What this task involves:
Find the line with "if negb (verifyFn variant fee" in the entries below. Repeat it, every following line, and the line with "let c := set_remoteShutdownScript", exactly and with nothing added.

Task material:
=== Begin Enclosure ===
(* ===== verification/SimpleClose.v ===== *)
(** * Cooperative close with option_simple_close (src/src/lightning/channel/channel.ts)

    closing_complete and closing_sig: each side offers, as the closer, transactions whose fee comes
    out of its own output, and answers, as the closee, the offer of the peer.  The signer's callbacks
    are arguments; they are given the variant, the fee, the locktime and the two scripts. *)

From S2P Require Import Prelude Buffer CommitmentTx Scripts WireClose.
From S2P Require Import ChannelTypes Channel ClosingTx ClosingTypes Closing.
Local Open Scope Z_scope.

Definition SIMPLE_CLOSE_LOCKTIME_FUTURE_TOLERANCE := 6.

(** The variants a closer signs, or why it cannot. *)
Definition selectCloserVariants (feeSatoshis : Z) (closerScript closeeScript : buffer)
    (c : CloseState) : result (list SimpleCloseVariant) :=
  let ourValue := local_sat c - feeSatoshis in
  let theirValue := remote_sat c in
  let ourDust := isDustOutput closerScript ourValue in
  let theirDust := isDustOutput closeeScript theirValue in
  if bool_decide (is_Some (k_externalClose c)) && ourDust
  then Err "Cannot close cooperatively: external payout would be dust"
  else if ourDust && theirDust
  then Err "Simple close: both outputs would be dust; use force-close"
  else if ourDust then Ok [CLOSEE_OUTPUT_ONLY]
  else if theirDust then Ok [CLOSER_OUTPUT_ONLY]
  else if s_localBalanceMsat (k_chan c) <? s_remoteBalanceMsat (k_chan c)
  then Ok [CLOSER_AND_CLOSEE]
  else Ok [CLOSER_OUTPUT_ONLY; CLOSER_AND_CLOSEE].

(** A signature in the field of its variant. *)
Definition with_variant_sig (variant : SimpleCloseVariant) (sig : buffer)
    (m : IClosingCompleteMessage) : IClosingCompleteMessage :=
  {| cc_channelId := cc_channelId m; cc_closerScriptPubkey := cc_closerScriptPubkey m;
     cc_closeeScriptPubkey := cc_closeeScriptPubkey m; cc_feeSatoshis := cc_feeSatoshis m;
     cc_locktime := cc_locktime m;
     cc_closerOutputOnlySig := match variant with
       | CLOSER_OUTPUT_ONLY => Some sig | _ => cc_closerOutputOnlySig m end;
     cc_closeeOutputOnlySig := match variant with
       | CLOSEE_OUTPUT_ONLY => Some sig | _ => cc_closeeOutputOnlySig m end;
     cc_closerAndCloseeSig := match variant with
       | CLOSER_AND_CLOSEE => Some sig | _ => cc_closerAndCloseeSig m end |}.

Definition unsigned_complete (channelId closerScript closeeScript : buffer) (fee locktime : Z)
    : IClosingCompleteMessage :=
  {| cc_channelId := channelId; cc_closerScriptPubkey := closerScript;
     cc_closeeScriptPubkey := closeeScript; cc_feeSatoshis := fee; cc_locktime := locktime;
     cc_closerOutputOnlySig := None; cc_closeeOutputOnlySig := None;
     cc_closerAndCloseeSig := None |}.

(** The signatures of a message, in the order the code collects them. *)
Definition message_sigs (m : IClosingCompleteMessage) : list (SimpleCloseVariant * buffer) :=
  (match cc_closerOutputOnlySig m with Some s => [(CLOSER_OUTPUT_ONLY, s)] | None => [] end) ++
  (match cc_closeeOutputOnlySig m with Some s => [(CLOSEE_OUTPUT_ONLY, s)] | None => [] end) ++
  (match cc_closerAndCloseeSig m with Some s => [(CLOSER_AND_CLOSEE, s)] | None => [] end).

(** What [handleClosingComplete] asks the profile for; no dust limits are given. *)
Definition complete_profile (msg : IClosingCompleteMessage) (c : CloseState) : IClosingRelayParams :=
  {| rp_fundingAmount := s_fundingSatoshis (k_chan c);
     rp_localScriptPubkey := cc_closeeScriptPubkey msg;
     rp_remoteScriptPubkey := cc_closerScriptPubkey msg;
     rp_localAmount := local_sat c;
     rp_remoteAmount := remote_sat c - cc_feeSatoshis msg;
     rp_localDustLimit := None; rp_remoteDustLimit := None; rp_isTaproot := taproot c |}.

(** Why a closing_complete is refused before a signature is looked at. *)
Definition complete_refusal (msg : IClosingCompleteMessage) (c : CloseState) : option string :=
  let locktime := cc_locktime msg in
  let height := k_currentBlockHeight c in
  let '(feePaid, weight) := closingTxRelayProfile (complete_profile msg c) in
  if negb (flag_true (k_simpleClose c))
  then Some "Unexpected closing_complete: simple close not negotiated"
  else if remote_sat c <? cc_feeSatoshis msg
  then Some "closing_complete: fee exceeds closer balance"
  else if feePaid <? minRelayFeeForWeight weight
  then Some "closing_complete: fee below the relay floor"
  else if 500000000 <=? locktime then Some "closing_complete: locktime is not a block height"
  else if (0 <? locktime) && (height <=? 0)
  then Some "closing_complete: no chain tip to validate locktime against"
  else if (0 <? locktime) && (height + SIMPLE_CLOSE_LOCKTIME_FUTURE_TOLERANCE <? locktime)
  then Some "closing_complete: locktime is beyond our chain tip"
  else if negb (bool_decide (k_localShutdownScript c = Some (cc_closeeScriptPubkey msg)))
  then Some "closing_complete: closee script does not match ours"
  else if negb (isValidShutdownScript (cc_closerScriptPubkey msg) true true)
  then Some "closing_complete: invalid closer script"
  else None.

(** The variant the closee signs, with the closer's signature for it. *)
Definition closee_choice (msg : IClosingCompleteMessage) (c : CloseState)
    : result (SimpleCloseVariant * buffer) :=
  let ourDust := isDustOutput (cc_closeeScriptPubkey msg) (local_sat c) in
  if bool_decide (is_Some (k_externalClose c)) && ourDust
  then Err "Cannot close cooperatively: external payout would be dust"
  else if ourDust then
    match cc_closerOutputOnlySig msg with
    | None => Err "closing_complete: our output is dust but no closer_output_only sig"
    | Some sig => Ok (CLOSER_OUTPUT_ONLY, sig)
    end
  else match cc_closerAndCloseeSig msg, cc_closeeOutputOnlySig msg with
  | Some sig, _ => Ok (CLOSER_AND_CLOSEE, sig)
  | None, Some sig => Ok (CLOSEE_OUTPUT_ONLY, sig)
  | None, None => Err "closing_complete: peer offered only closer_output_only for our non-dust output"
  end.

Section Simple.
Context (signFn : SimpleCloseVariant -> Z -> Z -> buffer -> buffer -> result buffer)
        (verifyFn : SimpleCloseVariant -> Z -> Z -> buffer -> buffer -> buffer -> bool).

(** ** The closer *)

Fixpoint sign_variants (variants : list SimpleCloseVariant) (m : IClosingCompleteMessage)
    : result IClosingCompleteMessage :=
  match variants with
  | [] => Ok m
  | v :: variants =>
      sig ← signFn v (cc_feeSatoshis m) (cc_locktime m) (cc_closerScriptPubkey m)
              (cc_closeeScriptPubkey m);
      sign_variants variants (with_variant_sig v sig m)
  end.

Definition sendClosingComplete (feeSatoshis locktime : Z) (c : CloseState) : close_outcome :=
  if negb (closing_state c) then bare "Cannot send closing_complete: wrong state" c
  else if isMutualCloseHeld c then refuseHeldMutualClose c
  else match closingBlockedBy c with
  | Some blocked => bare ("Cannot send closing_complete: " ++ blocked) c
  | None =>
      if negb (flag_true (k_simpleClose c))
      then bare "Cannot send closing_complete: simple close not negotiated" c
      else if flag_true (k_awaitingClosingSig c)
      then bare "Cannot send closing_complete: awaiting closing_sig for previous one" c
      else match k_localShutdownScript c, s_remoteShutdownScript (k_chan c) with
      | Some ((_ :: _) as closerScript), Some closeeScript =>
          if feeSatoshis <? 0 then bare "Cannot send closing_complete: negative fee" c
          else if local_sat c <? feeSatoshis
          then bare "Cannot send closing_complete: fee exceeds our balance" c
          else if match k_lastLocalClosingComplete c with
                  | Some prev => feeSatoshis <=? lc_feeSatoshis prev | None => false end
          then bare "Cannot send closing_complete: RBF fee must increase" c
          else match selectCloserVariants feeSatoshis closerScript closeeScript c with
          | Err error => bare error c
          | Ok variants =>
              match sign_variants variants
                      (unsigned_complete (chan_id c) closerScript closeeScript feeSatoshis locktime)
              with
              | Err e => (c, Err e)
              | Ok msg =>
                  let c := set_chan_state NEGOTIATING_CLOSING c in
                  let c := set_lastLocalClosingComplete
                             (Some {| lc_feeSatoshis := feeSatoshis; lc_locktime := locktime;
                                      lc_closerScript := closerScript;
                                      lc_closeeScript := closeeScript;
                                      lc_sentVariants := variants |}) c in
                  let c := set_awaitingClosingSig (Some true) c in
                  (c, Ok [SEND (M_CLOSING_COMPLETE msg)])
              end
          end
      | _, _ => bare "Cannot send closing_complete: shutdown scripts not set" c
      end
  end.

Definition bumpClosingFee (newFeeSatoshis locktime : Z) (c : CloseState) : close_outcome :=
  match k_lastLocalClosingComplete c with
  | None => bare "Cannot bump closing fee: no closing_complete sent yet" c
  | Some _ => sendClosingComplete newFeeSatoshis locktime c
  end.

(** ** The closee *)

Definition simple_closed (c : CloseState) : bool :=
  bool_decide (k_state c = CLOSED) && flag_true (k_simpleClose c).

(** Verify the chosen signature, sign, and close unless the channel is closed already. *)
Definition answer_complete (alreadyClosed : bool) (msg : IClosingCompleteMessage)
    (variant : SimpleCloseVariant) (theirSig : buffer) (c : CloseState) : close_outcome :=
  let fee := cc_feeSatoshis msg in
  let locktime := cc_locktime msg in
  let closer := cc_closerScriptPubkey msg in
  let closee := cc_closeeScriptPubkey msg in
  if negb (verifyFn variant fee locktime closer closee theirSig)
  then bare "closing_complete: peer signature failed to verify" c
  else match signFn variant fee locktime closer closee with
  | Err e => (c, Err e)
  | Ok ourSig =>
      let reply := with_variant_sig variant ourSig
                     (unsigned_complete (chan_id c) closer closee fee locktime) in
      if alreadyClosed then (c, Ok [SEND (M_CLOSING_SIG reply)])
      else let c := set_chan_state CLOSED c in
           (c, Ok [SEND (M_CLOSING_SIG reply); closed_action c])
  end.

Definition handleClosingComplete (msg : IClosingCompleteMessage) (c : CloseState) : close_outcome :=
  let alreadyClosed := simple_closed c in
  if negb (closing_state c) && negb alreadyClosed then bare "Unexpected closing_complete" c
  else if isMutualCloseHeld c then refuseHeldMutualClose c
  else match closingBlockedBy c with
  | Some blocked => bare ("Unexpected closing_complete: " ++ blocked) c
  | None =>
      match complete_refusal msg c with
      | Some reason => bare reason c
      | None =>
          let c := set_remoteShutdownScript (Some (cc_closerScriptPubkey msg)) c in
          let c := if alreadyClosed then c else set_chan_state NEGOTIATING_CLOSING c in
          match closee_choice msg c with
          | Err reason => bare reason c
          | Ok (variant, theirSig) => answer_complete alreadyClosed msg variant theirSig c
          end
      end
  end.

(** ** The closer again *)

Definition echoes (msg : IClosingCompleteMessage) (last : ILocalClosingComplete) : bool :=
  (cc_feeSatoshis msg =? lc_feeSatoshis last) && (cc_locktime msg =? lc_locktime last) &&
  bool_decide (cc_closerScriptPubkey msg = lc_closerScript last) &&
  bool_decide (cc_closeeScriptPubkey msg = lc_closeeScript last).

Definition handleClosingSig (msg : IClosingCompleteMessage) (c : CloseState) : close_outcome :=
  let alreadyClosed := simple_closed c in
  if negb (bool_decide (k_state c = NEGOTIATING_CLOSING)) && negb alreadyClosed
  then bare "Unexpected closing_sig" c
  else if isMutualCloseHeld c then refuseHeldMutualClose c
  else match closingBlockedBy c with
  | Some blocked => bare ("Unexpected closing_sig: " ++ blocked) c
  | None =>
      match k_lastLocalClosingComplete c, flag_true (k_awaitingClosingSig c) with
      | Some last, true =>
          if negb (echoes msg last) then bare "closing_sig does not echo our closing_complete" c
          else match message_sigs msg with
          | [(variant, sig)] =>
              if negb (bool_decide (variant ∈ lc_sentVariants last))
              then bare "closing_sig signature variant was not offered by us" c
              else if negb (verifyFn variant (cc_feeSatoshis msg) (cc_locktime msg)
                              (cc_closerScriptPubkey msg) (cc_closeeScriptPubkey msg) sig)
              then bare "closing_sig: peer signature failed to verify" c
              else
                let c := set_awaitingClosingSig (Some false) c in
                if alreadyClosed then (c, Ok [])
                else let c := set_chan_state CLOSED c in (c, Ok [closed_action c])
          | _ => bare "closing_sig must carry exactly one signature" c
          end
      | _, _ => bare "closing_sig without a pending closing_complete" c
      end
  end.

End Simple.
=== End Enclosure ===
Answer section:
  if negb (verifyFn variant fee locktime closer closee theirSig)
  then bare "closing_complete: peer signature failed to verify" c
  else match signFn variant fee locktime closer closee with
  | Err e => (c, Err e)
  | Ok ourSig =>
      let reply := with_variant_sig variant ourSig
                     (unsigned_complete (chan_id c) closer closee fee locktime) in
      if alreadyClosed then (c, Ok [SEND (M_CLOSING_SIG reply)])
      else let c := set_chan_state CLOSED c in
           (c, Ok [SEND (M_CLOSING_SIG reply); closed_action c])
  end.

Definition handleClosingComplete (msg : IClosingCompleteMessage) (c : CloseState) : close_outcome :=
  let alreadyClosed := simple_closed c in
  if negb (closing_state c) && negb alreadyClosed then bare "Unexpected closing_complete" c
  else if isMutualCloseHeld c then refuseHeldMutualClose c
  else match closingBlockedBy c with
  | Some blocked => bare ("Unexpected closing_complete: " ++ blocked) c
  | None =>
      match complete_refusal msg c with
      | Some reason => bare reason c
      | None =>
          let c := set_remoteShutdownScript (Some (cc_closerScriptPubkey msg)) c in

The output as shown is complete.